Courtney Adams (born June 5, 1981 in Houston, Texas) is an artist based in Hamburg, Germany. His style is flat, but a multi-dimensional style of painting called “Cubo-Expressionistic Primitivism” ( a mixture of French Cubism, German Expressionism and African Primitivism), in which he filed a copyright with the Library of Congress in the United States of America in 2002. His works are usually done in acrylic paint to produce a “factory made” look. After being discovered by famous Polish singer Aneta Barcik at a winter concert in Houston, Texas in 2010 (the year of Frédéric Chopin's bicentenary), Adams was chosen to become the art director for “Chopin 200th” a multi-media festival created by Barcik. The festival toured around Europe, most notably at the Eigenarten Festival in Germany. In 2011, Houston based magazine "River oaks/Tanglewood Buzz" did a short segment about Adams winter exhibition in Germany and London, as well as his first masterclass taught in London at the Loft at Crouch End.

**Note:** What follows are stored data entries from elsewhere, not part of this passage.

(** ** The outcome of a repair *)

(** The status that a repair leaves. *)
Definition repaired_status (a : RepairAction) : ExecutionStatus :=
  match a with
  | FAILED_ABANDONED_APPROVAL => FAILED
  | MARKED_COMPLETED => COMPLETED
  | MARKED_CANCELLED => CANCELLED
  | REQUEUED => QUEUED
  end.

Section RepairOutcome.
Context `{Env} `{Config} `{ContainerManager} `{Workflows}.

Lemma py_iter_pure v w w0 : py_iter v w = (result_of (py_iter v) w0, w).
Proof. by destruct v. Qed.

Lemma id_set_pure key cp w w0 : id_set key cp w = (result_of (id_set key cp) w0, w).
Proof.
  unfold id_set, result_of. rewrite !bind_unfold. destruct (dget key cp) as [v|]; [|done].
  rewrite (py_iter_pure v w w0). unfold result_of. rewrite (py_iter_pure v w0 w0). unfold result_of.
  by destruct (py_iter v w0) as [[]].
Qed.

(** Looking for a completed checkpoint reads nothing of the world. *)
Lemma has_completed_pure e w w0 :
  has_completed_workflow_checkpoint e w = (result_of (has_completed_workflow_checkpoint e) w0, w).
Proof.
  unfold has_completed_workflow_checkpoint, result_of.
  destruct (ex_output_payload e) as [output|]; [|done]. destruct (negb _); [done|].
  destruct (pget "checkpoint" output) as [| | | | | |cp]; try done.
  rewrite !bind_unfold, (id_set_pure _ _ w w0), (id_set_pure _ _ w0 w0). unfold result_of.
  destruct ((id_set "completed_node_ids" cp w0).1) as [completed|]; [|done]. cbn [fst].
  destruct (List.length completed =? 0)%nat; [done|].
  rewrite !bind_unfold, (id_set_pure _ _ w w0), (id_set_pure _ _ w0 w0). unfold result_of.
  destruct ((id_set "terminal_node_ids" cp w0).1) as [recorded|]; [|done]. cbn [fst].
  by repeat case_match.
Qed.

Lemma complete_now_spec i e w :
  dget i (w_executions w) = Some e ->
  exists w' e', complete_now i w = (Ok tt, w') /\ dget i (w_executions w') = Some e'
    /\ ex_status e' = ex_status e /\ w_waits w' = w_waits w.
Proof.
  intros He. unfold complete_now. rewrite bind_unfold. unfold deref. rewrite He.
  destruct (ex_completed_at e); [by exists w, e|]. execute.
  eexists _, _. split; [reflexivity|]. cbn. rewrite dget_dalter, String.eqb_refl, He. by repeat split.
Qed.

(** The terminal branches: a status, the completion time, the error. *)
Lemma finish_spec i st f (ty : ExecutionEventType) e w :
  dget i (w_executions w) = Some e ->
  (forall x, ex_status (f x) = ex_status x) ->
  exists w' e', (assign i (set_ex_status st);; complete_now i;; assign i f;; mret ty) w = (Ok ty, w')
    /\ dget i (w_executions w') = Some e' /\ ex_status e' = st /\ w_waits w' = w_waits w.
Proof.
  intros He Hf. step_assign He. rewrite bind_unfold.
  destruct (complete_now_spec i _ w0 He) as (w2 & e2 & -> & He2 & Hs2 & Hw2).
  step_assign He2. eexists _, _. split; [reflexivity|]. split; [exact He2|].
  rewrite Hf. split; [done|]. congruence.
Qed.

Lemma apply_repair_spec i a e w :
  dget i (w_executions w) = Some e ->
  exists ty w' e', apply_repair i a w = (Ok ty, w') /\ dget i (w_executions w') = Some e'
    /\ ex_status e' = repaired_status a /\ w_waits w' = w_waits w.
Proof.
  intros He. unfold apply_repair. destruct a.
  - destruct (finish_spec i FAILED (set_ex_error (Some abandoned_approval_error)) EXECUTION_FAILED e w He)
      as (w' & e' & E & He' & Hs & Hw); [done|]. exists EXECUTION_FAILED, w', e'. by repeat split.
  - destruct (finish_spec i COMPLETED (set_ex_error None) EXECUTION_COMPLETED e w He)
      as (w' & e' & E & He' & Hs & Hw); [done|]. exists EXECUTION_COMPLETED, w', e'. by repeat split.
  - match goal with |- context [complete_now i ≫= (fun _ => assign i ?f ≫= _)] =>
      destruct (finish_spec i CANCELLED f EXECUTION_CANCELLED e w He)
        as (w' & e' & E & He' & Hs & Hw) end; [done|].
    exists EXECUTION_CANCELLED, w', e'. by repeat split.
  - step_assign He. eexists _, _, _. split; [reflexivity|]. split; [exact He|]. by repeat split.
Qed.

Lemma expire_approvals_spec i r l w :
  exists ids w', expire_approvals i r l w = (Ok ids, w') /\ w_executions w' = w_executions w
    /\ w_waits w' = w_waits w.
Proof.
  revert w. induction l as [|row l IH]; intros w; cbn [expire_approvals]; [by exists [], w|].
  destruct (_ || _); [apply IH|].
  assert (Hone : forall t st p by_, exists o w', resolve_pending_approval_request i t st p by_ w = (Ok o, w')
    /\ w_executions w' = w_executions w /\ w_waits w' = w_waits w).
  { intros t st p by_. unfold resolve_pending_approval_request. rewrite bind_unfold. cbn [gets].
    destruct (py_max _ _) as [cur|]; [|by eexists _, w].
    destruct (String.eqb _ _); [by eexists _, w|]. destruct (negb _); [by eexists _, w|].
    unfold update_approval_request, get_approval_request. execute.
    destruct (dget (ar_id cur) (w_approvals w)); cbn; eexists _, _; (split; [reflexivity|]); by split. }
  rewrite bind_unfold.
  match goal with |- context [resolve_pending_approval_request i ?t ?st ?p ?b w] =>
    destruct (Hone t st p b) as (o & w1 & -> & Hex1 & Hw1) end.
  rewrite bind_unfold. destruct (IH w1) as (ids & w2 & -> & Hex2 & Hw2).
  eexists _, w2. split; [reflexivity|]. split; congruence.
Qed.

(** An event changes the executions by a stamp only. *)
Lemma emit_simple_spec st ty actor p md i e w :
  dget i (w_executions w) = Some e ->
  exists r w' e', emit_simple st ty actor p md w = (Ok r, w')
    /\ dget i (w_executions w') = Some e' /\ same_but_activity e e' /\ w_waits w' = w_waits w.
Proof.
  intros He. unfold emit_simple.
  pose proof (stamped_emit st ty actor p [] md None None None None None w) as Hst.
  destruct (emit_appends st ty actor p [] md None None None None None w) as (ev & st' & w1 & Hrun & _).
  unfold world_after in Hst. rewrite Hrun in *. simpl in Hst.
  destruct (stamped_execution i e w w1 Hst He) as (e' & He' & Hsame).
  exists (ev, st'), w1, e'. split; [done|]. split; [done|]. split; [done|]. apply (sp_waits _ _ Hst).
Qed.

(** The step keeps the waits, and the execution [i] with its status. *)
Definition keeps_status (i : string) (w w' : world) : Prop :=
  w_waits w' = w_waits w
  /\ forall e, dget i (w_executions w) = Some e ->
       exists e', dget i (w_executions w') = Some e' /\ ex_status e' = ex_status e.

#[local] Instance keeps_status_preorder i : PreOrder (keeps_status i).
Proof.
  split; [intros w; split; [done|by eauto]|]. intros w1 w2 w3 [Hw12 H12] [Hw23 H23]. split; [congruence|].
  intros e (e2 & He2 & Hs2)%H12. destruct (H23 e2 He2) as (e3 & He3 & Hs3). exists e3. split; congruence.
Qed.

(** The container manager works on containers, not on the stores; it may fail. *)
Definition manager_apart : Prop :=
  (forall c, evolves eq (inspect_container c)) /\ (forall c, evolves eq (stop_container c))
  /\ forall c f, evolves eq (remove_container c f).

In June, he was nominated as the first "Polen Freund" (translated in English as the First Friend of Poland) in the 1st Polish Festival in Hamburg, Germany which took place at Museum für Völkerkunde. This honored allowed him as the first non-Polish artist to exhibit his work at the Festival at the museum. Courtney was featured in a news segment called "Kultur Tip" on the Hamburg Journal TV program in June, 2011. In April 2012, Adams also became the first and only American Artist inducted into The Magma Group, an artist exhibition group based in South East London, curated by artist Annie Zamero. In November 2012, Courtney Adams signed a two-year art distribution deal with Uk-based company LatestSale and has since left the Magma Group. In 2023-2024, Adams was elected as a member of Contemporary Art Museum Houston's Teacher Advisory Group.

== Music career==
Adams is also a musician and professional songwriter affiliated with SESAC under Courtney Adams Music Publishing. He has scored several jingles for TV infomercials through Florida based company, Sullivan Productions for such products as the Zanshu Knife, Wacky Pens and Green Caps. Adams is currently working on several musical projects in Long Beach, California. Since 2009, Adams has been a member of the Marshall Arts Music Production House song writing team, led by Marshall Goodman "Ras MG", and has participated in song writing for artists including Slightly Stoopid, Rebelution, and LBDA. Adams and Goodman have written a multitude of songs for Adams' solo project named Clavious. The duo plans to extend their body of work by developing Adams' Rock Band concept Element 115 in the near future.

== Discography ==

- 2015
- Rebelution (band) - Count Me In EP "De-Stress"
- Slightly Stoopid - Meanwhile...Back at the Lab "The Prophet"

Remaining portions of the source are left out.